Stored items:

(* ===== verification/Permissions.v ===== *)
(** * Permissions of the agent's tool calls ([atuin-ai/src/permissions])

    A permission file lists rules to allow, deny or ask. [Rule] is parsed from and printed to text;
    a shell command is split into its subcommands, by the syntax tree where there is a parser for
    the shell and by separators otherwise; a rule's scope is matched against their words; and
    [check] decides a call by the first file with a rule that applies. The tree-sitter parsers and
    the non-ASCII part of the word class of the [regex] crate are the interface [ShellLib]. *)
From S2P Require Import Prelude Text Filter Json History AiTools.

(** ** Rules ([rule.rs]) *)

Record Rule : Type := mk_rule { r_tool : string; r_scope : option string }.

Inductive RuleError : Type := InvalidRule (s : string).

(** [tree_sitter::Node], as far as the code reads it. *)
Inductive Node : Type := mk_node (kind : string) (start_byte end_byte : nat) (children : list Node).
Definition n_kind (n : Node) : string := let 'mk_node k _ _ _ := n in k.
Definition n_start (n : Node) : nat := let 'mk_node _ s _ _ := n in s.
Definition n_end (n : Node) : nat := let 'mk_node _ _ e _ := n in e.

Class ShellLib : Type := {
  unicode_word : list Ascii.ascii → bool;
  parse_bash_tree : string → option Node;
  parse_fish_tree : string → option Node
}.

Definition lparen : Ascii.ascii := byte 40.
Definition rparen : Ascii.ascii := byte 41.
Definition star : Ascii.ascii := byte 42.
Definition semicolon : Ascii.ascii := byte 59.
Definition ampersand : Ascii.ascii := byte 38.
Definition pipe : Ascii.ascii := byte 124.

Definition ascii_word (c : Ascii.ascii) : bool :=
  ((48 <=? code c) && (code c <? 58)) || ((65 <=? code c) && (code c <? 91))
  || ((97 <=? code c) && (code c <? 123)) || (code c =? 95).

Section rules.
Context `{ShellLib}.

(** [\w+] at the start of the text, and the rest; the length of the text is enough fuel. *)
Fixpoint word_prefix (fuel : nat) (l : list Ascii.ascii) : list Ascii.ascii * list Ascii.ascii :=
  match fuel, l with
  | S f, c :: _ =>
      let n := utf8_len c in
      if (if code c <? 128 then ascii_word c else unicode_word (take n l)) then
        let '(w, rest) := word_prefix f (drop n l) in (take n l ++ w, rest)
      else ([], l)
  | _, _ => ([], l)
  end.

(** The captures of the rule's regular expression: a word, then optionally a text without line feeds
    in parentheses, then the end. *)
Definition rule_captures (l : list Ascii.ascii) : option (list Ascii.ascii * option (list Ascii.ascii)) :=
  match word_prefix (length l) l with
  | ([], _) => None
  | (w, []) => Some (w, None)
  | (w, c :: rest) =>
      match reverse rest with
      | d :: body =>
          if decide (c = lparen ∧ d = rparen ∧ line_feed ∉ body) then Some (w, Some (reverse body)) else None
      | [] => None
      end
  end.

(** [TryFrom<&str> for Rule] *)
Definition rule_try_from (value : string) : result Rule RuleError :=
  let value := trim value in
  match rule_captures (chars value) with
  | Some (t, s) => Ok (mk_rule (unchars t) (unchars <$> s))
  | None => Err (InvalidRule value)
  end.
End rules.

(** [Display for Rule] *)
Definition rule_to_string (r : Rule) : string :=
  match r_scope r with
  | Some scope => r_tool r +:+ "(" +:+ scope +:+ ")"
  | None => r_tool r
  end.

(** ** Subcommands of a shell command ([shell.rs]) *)

Record ShellCommand : Type := mk_cmd { c_name : string; c_full : string }.

Inductive ShellKind : Type := Posix | Fish | OtherShell.

Definition from_shell_name (name : string) : ShellKind :=
  if decide (name ∈ ["bash"; "sh"; "zsh"; "dash"; "ksh"]) then Posix
  else if decide (name = "fish") then Fish
  else OtherShell.

(** [&source[start..end]] as text. The ranges are those of a node, or from the start of a command's
    name to the end of an argument after it, so they are in order and at character boundaries. *)
Definition slice_text (source : string) (start end_ : nat) : string :=
  unchars (take (end_ - start) (drop start (chars source))).
Definition utf8_text (n : Node) (source : string) : string := slice_text source (n_start n) (n_end n).

Module Bash.

Definition BASH_LEAVES : list string :=
  ["command_name"; "word"; "number"; "simple_expansion"; "expansion"; "arithmetic_expansion"; "ansi_c_string";
   "special_variable_name"; "variable_name"; "file_descriptor"; "heredoc_body"; "heredoc_start"; "regex";
   "heredoc_redirect"].

Definition ARGUMENTS : list string :=
  ["word"; "string"; "raw_string"; "concatenation"; "number"; "simple_expansion"; "expansion";
   "arithmetic_expansion"; "ansi_c_string"; "process_substitution"].

(** The scan over the children: the last name with its start, and the end of the last argument. *)
Definition scan (source : string) (acc : option (string * nat) * option nat) (child : Node)
    : option (string * nat) * option nat :=
  if decide (n_kind child = "command_name") then (Some (utf8_text child source, n_start child), acc.2)
  else if decide (n_kind child ∈ ARGUMENTS) then (acc.1, Some (n_end child))
  else acc.

Definition extract_bash_command (children : list Node) (source : string) : option ShellCommand :=
  match foldl (scan source) (None, None) children with
  | (None, _) => None
  | (Some (name, start), Some end_) => Some (mk_cmd name (slice_text source start end_))
  | (Some (name, _), None) => Some (mk_cmd name name)
  end.

Fixpoint walk_bash_node (source : string) (n : Node) : list ShellCommand :=
  let 'mk_node kind _ _ children := n in
  if decide (kind = "command") then
    option_list (extract_bash_command children source)
    ++ concat (map (λ c, if decide (n_kind c ∈ BASH_LEAVES) then [] else walk_bash_node source c) children)
  else concat (map (walk_bash_node source) children).
End Bash.

Module FishTree.

Definition FISH_COMPOUND : list string :=
  ["conditional_execution"; "pipe"; "job"; "command_substitution"; "block"; "for_statement"; "while_statement";
   "if_statement"; "switch_statement"; "function_definition"; "begin_statement"; "redirected_statement"].

Definition extract_fish_command (n : Node) (children : list Node) (source : string) : option ShellCommand :=
  match List.find (λ c, bool_decide (n_kind c = "command_name" ∨ n_kind c = "word")) children with
  | Some c => Some (mk_cmd (utf8_text c source) (trim (utf8_text n source)))
  | None => None
  end.

Fixpoint walk_fish_node (source : string) (n : Node) : list ShellCommand :=
  let 'mk_node kind _ _ children := n in
  if decide (kind = "command") then
    option_list (extract_fish_command n children source)
    ++ concat (map (λ c, if decide (n_kind c ∈ FISH_COMPOUND) then walk_fish_node source c else []) children)
  else concat (map (walk_fish_node source) children).
End FishTree.

(** [push_segment] *)
Definition push_segment (segment : list Ascii.ascii) : list ShellCommand :=
  let trimmed := trim (unchars segment) in
  if decide (trimmed = "") then []
  else match head (split_whitespace trimmed) with
       | Some name => [mk_cmd name trimmed]
       | None => []
       end.

(** [parse_fallback]; [segment] is the segment so far, reversed. *)
Fixpoint parse_fallback_l (segment l : list Ascii.ascii) : list ShellCommand :=
  match l with
  | [] => push_segment (reverse segment)
  | c :: l' =>
      if decide (c = semicolon) then push_segment (reverse segment) ++ parse_fallback_l [] l'
      else if decide (c = pipe) then
        push_segment (reverse segment)
        ++ match l' with
           | d :: l'' => if decide (d = pipe) then parse_fallback_l [] l'' else parse_fallback_l [] l'
           | [] => parse_fallback_l [] l'
           end
      else match l' with
           | d :: l'' =>
               if decide (c = ampersand ∧ d = ampersand) then push_segment (reverse segment) ++ parse_fallback_l [] l''
               else parse_fallback_l (c :: segment) l'
           | [] => parse_fallback_l (c :: segment) l'
           end
  end.
Definition parse_fallback (s : string) : list ShellCommand := parse_fallback_l [] (chars s).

Aim of the exercise — Copy, exactly and only, the lines above that begin with the one containing "source start end_))" and finish with the one containing "option_list (extract_fish_command n".

Task output —
  | (Some (name, start), Some end_) => Some (mk_cmd name (slice_text source start end_))
  | (Some (name, _), None) => Some (mk_cmd name name)
  end.

Fixpoint walk_bash_node (source : string) (n : Node) : list ShellCommand :=
  let 'mk_node kind _ _ children := n in
  if decide (kind = "command") then
    option_list (extract_bash_command children source)
    ++ concat (map (λ c, if decide (n_kind c ∈ BASH_LEAVES) then [] else walk_bash_node source c) children)
  else concat (map (walk_bash_node source) children).
End Bash.

Module FishTree.

Definition FISH_COMPOUND : list string :=
  ["conditional_execution"; "pipe"; "job"; "command_substitution"; "block"; "for_statement"; "while_statement";
   "if_statement"; "switch_statement"; "function_definition"; "begin_statement"; "redirected_statement"].

Definition extract_fish_command (n : Node) (children : list Node) (source : string) : option ShellCommand :=
  match List.find (λ c, bool_decide (n_kind c = "command_name" ∨ n_kind c = "word")) children with
  | Some c => Some (mk_cmd (utf8_text c source) (trim (utf8_text n source)))
  | None => None
  end.

Fixpoint walk_fish_node (source : string) (n : Node) : list ShellCommand :=
  let 'mk_node kind _ _ children := n in
  if decide (kind = "command") then
    option_list (extract_fish_command n children source)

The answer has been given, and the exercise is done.